Comment faire baisser le niveau des mers ?

Etudes urgentes, faire fleurir les déserts ?

Dépressions libyennes, tunisiennes, algériennes, californiennes… de la Mer Morte, est-ce possible d’ouvrir des canaux, d’en réguler le débit, de faire des mers intérieures dans toutes les dépressions existantes, de favoriser l’évaporation de faire fleurir les déserts, de faire passer l’eau douce à travers les montagnes ou les continents vers les zones désertiques ( Andes, Californie, Gobi, Kalahari, Sahara, Equateur…) ?

Un abaissement du niveau de la Méditerranée, combiné à de massifs aménagements hydrologiques en Afrique, furent envisagés dans les années 30. Voir Atlanropa. Il va s’en dire que cela impliquerait des travaux de génie civil d’une ampleur titanesque, combinant émersion et submersion de pays entiers.


A noter que les russes puis soviétiques avaient très sérieusement envisagé de détourner les eaux de fleuves sibériens vers les plaines arides de l’Asie centrale. Ce fut un des rares utilisations expérimentales d’explosifs atomiques à des fins de civils.


Comme dans ces projets, la diversion d’eau douce devrait se faire à très grande distance, car ces zones sont par définition déficitaires en eau (l’évaporation est supérieure aux précipitations, ce qui amène également le problème de la salinisation des sols). De telles diversions, comme celles venant d’une source maritime ou océaniques nécessiteraient des travaux de génie civils colossaux, voire une importante dépense d’énergie en pompage.


Les eaux fossiles ont déjà été exploitées en divers endroits, mais vu leur coût et disponibilité, une utilisation à des fins agricoles rencontre quantité de difficultés, cela fut tenté et abandonné en Arabie Saoudite, et est plus ou moins subventionné en Libye. Voir la Grande Rivière Artificielle en Libye.


L’idée d’inonder les dépressions Sahara remonte à la seconde moitié du XIXe siècle. Le but était de détourner les eaux de la mer Méditerranée dans les dépressions du Sahara en Tunisie et en Algérie via un canal. L’espoir était que remplir ces dépressions modifierait le climat de la région. L’histoire du régime est décrit dans une publication globale par Letolle et Bendjoudi (1997). Ils décrivent la géographie, la géologie, l’hydrologie et les conditions socio-économiques de la zone du projet. La brève description suivante est basée sur leur travail.
Il ya une vaste dépression dans le Sahara allant de l’ouest de Gabès, sur la côte méditerranéenne de la Tunisie au sud-est de Biskra, avec une pente descendante générale de l’est à l’ouest (Figure E.1). Chott Melrhir et Chott Rharsa dans la partie ouest de cette dépression, avec une superficie d’environ 8000 km2, ont été proposées pour les inondations.
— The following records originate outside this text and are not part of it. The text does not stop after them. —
Definition dry_run_scale_up (u : O) (app : ManagedApp) (workloads : list WorkloadInfo)
    (suspendName suspendNS : string) : M Reply :=
  check VerifyStillSuspended suspendName suspendNS orelse err =>
    dry_run_failed u app ("External interference detected before scale-up: " +:+ Error err) in
  let* u := setPhaseStartIfNeeded u in
  let appNS := om_Namespace (app_Meta app) in
  check dry_scale_up workloads appNS orelse message => dry_run_failed u app message in
  let? allDown := allWorkloadsScaledDown workloads appNS
    orelse err => dry_run_failed u app ("Scale up check failed: " +:+ Error err) in
  if (allDown : bool) then
    let* timedOut := isPhaseTimedOut u TimeoutScaleUp in
    if timedOut then dry_run_failed u app "Scale up timed out"
    else update_then u (requeue_after (5 * Second))
  else
    let u := resetPhaseStart u in
    check VerifyStillSuspended suspendName suspendNS orelse err =>
      dry_run_failed u app ("External interference detected after scale-up: " +:+ Error err) in
    let u := generation_cond u (op_Prepared O) ConditionTrue "DryRunScaledUp"
               ("Dry run: scaled up " +:+ itoa (len workloads) +:+ " workloads") in
    update_then u requeue_now.

Definition dry_run_complete (u : O) (app : ManagedApp)
    (preflight : preflightResult) (suspendName suspendNS : string)
    (currentVersion newVersion versionPath : string) : M Reply :=
  let* u := setPhaseStartIfNeeded u in
  check ResumeKustomization suspendName suspendNS orelse err =>
    (let* timedOut := isPhaseTimedOut u TimeoutResume in
     if timedOut then dry_run_failed u app ("Resume timed out: " +:+ Error err)
     else update_then u (requeue_after (5 * Second))) in
  let* suspended := IsSuspended suspendName suspendNS in
  match suspended with
  | Ok false =>
      let u := resetPhaseStart u in
      let message := buildDryRunSummary operation preflight currentVersion newVersion versionPath
                       (as_GitPath (app_Spec app)) in
      finish (generation_cond u ConditionTypeComplete ConditionTrue "DryRunSucceeded" message)
  | _ =>
      let* timedOut := isPhaseTimedOut u TimeoutResume in
      if timedOut then dry_run_failed u app "Resume verification timed out"
      else update_then u (requeue_after (2 * Second))
  end.
(** C6: the order of the disruptive operations.  Workloads are scaled, and the
    Kustomization is set to suspended, only before the commit and while the request is
    live; snapshots are created only between stopping the workloads and the commit; the
    application's status changes and old snapshots go only when all checks have passed.
    The state meant is that of the request as last read, which may be stale. *)
Theorem upgrade_operations_ordered dry n :
  wp (cached UpgradeRequest (initial dry)) operations_ordered
    (reconciles (Reconcile r key) n) [] (λ _ _, True).
Proof.
  apply (reconciles_inv _ (Reconcile_guarded r key) _ n (all_reach UpgradeRequest (initial dry)));
    [apply cached_serves|apply all_reach_nil|apply all_reach_step| |done].
  intros h R e Hi Hg. destruct (mutates R e) eqn:Hm; [|by destruct e].
  destruct (guard_reach _ _ _ _ Hi Hg Hm) as (u & Hl & Ho & _ & Hp & Hd).
  destruct e; try exact I; exists u; (split; [exact Hl|]); cbn in Hp.
  - destruct (permitted_retire _ Ho KStatusApp); auto.
  - destruct Hd as (? & ? & ? & _ & _ & _ & Hn).
    split; [by apply negb_true_iff|]. intros Hk. apply uncommitted_at_suspend; auto.
  - by apply permitted_scale.
  - by apply permitted_scale.
  - by apply permitted_snapshot.
  - destruct (permitted_retire _ Ho KDeleteSnapshot); auto.
Qed.

(** C10: the finalizer is held while the operation runs: it is removed only when the
    object is being deleted, or right after the write that finished the request was
    stored.  Every update of the object (as opposed to its status) writes what was last read,
    with the same spec, status and metadata and the same finalizers of others: it adds or
    removes this one finalizer only. *)
Theorem upgrade_finalizer_held a0 n :
  wp (cached UpgradeRequest a0) finalizer_held (reconciles (Reconcile r key) n) [] (λ _ _, True).
Proof.
  eapply wp_mono; [apply reconciles_finalizer, Reconcile_guarded| |done].
  intros h R e He. by destruct e.
Qed.

(** No lost wake-up.  A reconcile that returns no error either asks to be run again,
    or leaves nothing to do: the request was not found, is being deleted, or is finished. *)
Theorem upgrade_no_lost_wakeup h0 :
  wp (api_server UpgradeRequest) free (Reconcile r key) h0 woken.
Proof.
  eapply wp_mono; [apply Reconcile_guarded|done|].
  intros o h Hends c ->. by apply ends_woken.
Qed.

(** C11: progress, where reads answer what was last stored and nobody else writes the request.
    Of any number of reconciles at most seven, not counting those that added the finalizer, ask
    to be run again at once: each of them stored a later phase, and no phase is gone back to.
    All the others ask for a delay or failed with an error or a panic, or else one of them found
    nothing left to do: the request finished, being deleted, or gone. *)
Theorem upgrade_progresses a0 n :
  wp (storage UpgradeRequest a0) free (verdicts (Reconcile r key) n) [] (progresses (O:=UpgradeRequest) n).
Proof.
  eapply wp_mono; [apply verdicts_progress; [apply Reconcile_guarded|]|done|done].
  by eexists _, _, _.
Qed.

(** C12: a rollback is created only for a request whose commit is recorded and which is not
    finished, right after its application was read with automatic rollback on; it is
    owned by the request, names it, is marked automatic and is not a dry run. *)
Theorem upgrade_rollback_guarded a0 n :
  wp (cached UpgradeRequest a0) rollbacks_guarded (reconciles (Reconcile r key) n) [] (λ _ _, True).
Proof.
  apply (reconciles_inv _ (Reconcile_guarded r key) _ n (λ _, True));
    [apply cached_serves|done..| |done].
  intros h R e _ Hg. destruct e; try exact I.
  destruct (guard_inv _ _ _ Hg eq_refl) as (u & Hl & _ & Hp & Hd).
  exists u. split; [done|]. revert Hp. cbn. unfold upgrade_permitted.
  by destruct (terminal (abs u)), (a_committed (abs u)).
Qed.
End theorems.

(** ** Concrete runs *)

#[local] Existing Instance reference.
#[local] Existing Instance no_helm.
#[local] Existing Instance two_lines.

Definition shop_run (dry : bool) (n : nat) : outcome unit * cluster * list event :=
  run env (reconciles (Reconcile with_git shop_key) n) (shop_cluster dry (shop_doc "1.0.0")) [].

(** What holds of every run holds of this one. *)
Lemma shop_guaranteed Φ dry n G Q :
  (∀ h R e a, storage UpgradeRequest (initial dry) h R e a → Φ h R e a) →
  wp Φ G (reconciles (Reconcile with_git shop_key) n) [] Q →
  guaranteed G (trace (shop_run dry n)).
Proof.
  intros HΦ Hwp. eapply run_trace; [apply (upgrade_follows (initial dry))| |].
  - eapply wp_protocol; [exact Hwp|exact HΦ].
  - exists (shop_upgrade dry). split; [done|]. by left.
Qed.

(** ** Each theorem at work on the model cluster *)

Definition count (k : kind) (h : list event) : nat := length (calls k h).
On croyait que cette dépression faisait autrefois partie de l’ancienne baie de Triton. Hérodote (485-425 avant JC) et d’autres historiens de l’antiquité décrits ses rives comme étant très riche et fertile.
Martins (1864) décrit que le dernier des Chotts à l’Est est à seulement 16 km de la mer. En brisant la crête Gabès, le bassin des Chotts pourrait devenir une mer intérieure. Lavigne (1869) a décrit ses observations de la région en tant que journaliste, et a évoqué la possibilité de créer une mer intérieure.

exemple: http://ebooks.cambridge.org/chapter.jsf?bid=CBO9780511535697&cid=CBO9780511535697A260 

The idea of flooding the Sahara depressions goes back to the second half of the nineteenth century. The aim was to divert waters of the Mediterranean Sea into the Sahara depressions in Tunisia and Algeria via a canal. The hope was that filling these depressions would alter the climate of the area. The history of the scheme is described in a comprehensive publication by Letolle and Bendjoudi (1997). They describe the geography, geology, hydrology and the socio-economic conditions of the project area. The following brief description is based on their work.

There is a vast depression in the Sahara running from the west of Gabès on the Mediterranean coast of Tunisia to the south-east of Biskra, with a general downward slope of east to west (Figure E.1). Chott Melrhir and Chott Rharsa in the western part of this depression, with an area of about 8000 km2, were proposed for flooding. It was believed that this depression was once part of the ancient Bay of Triton. Herodotus (485–425 bc) and other historians of antiquity described its shores as being highly rich and fertile.
Martins (1864) described that the last of the Chotts in the east is only 16 km away from the sea. By breaking through the Gabès ridge, the basin of the Chotts could become an inland sea. Lavigne (1869) described his observations of the area as a journalist, and raised the possibility of creating an inland sea.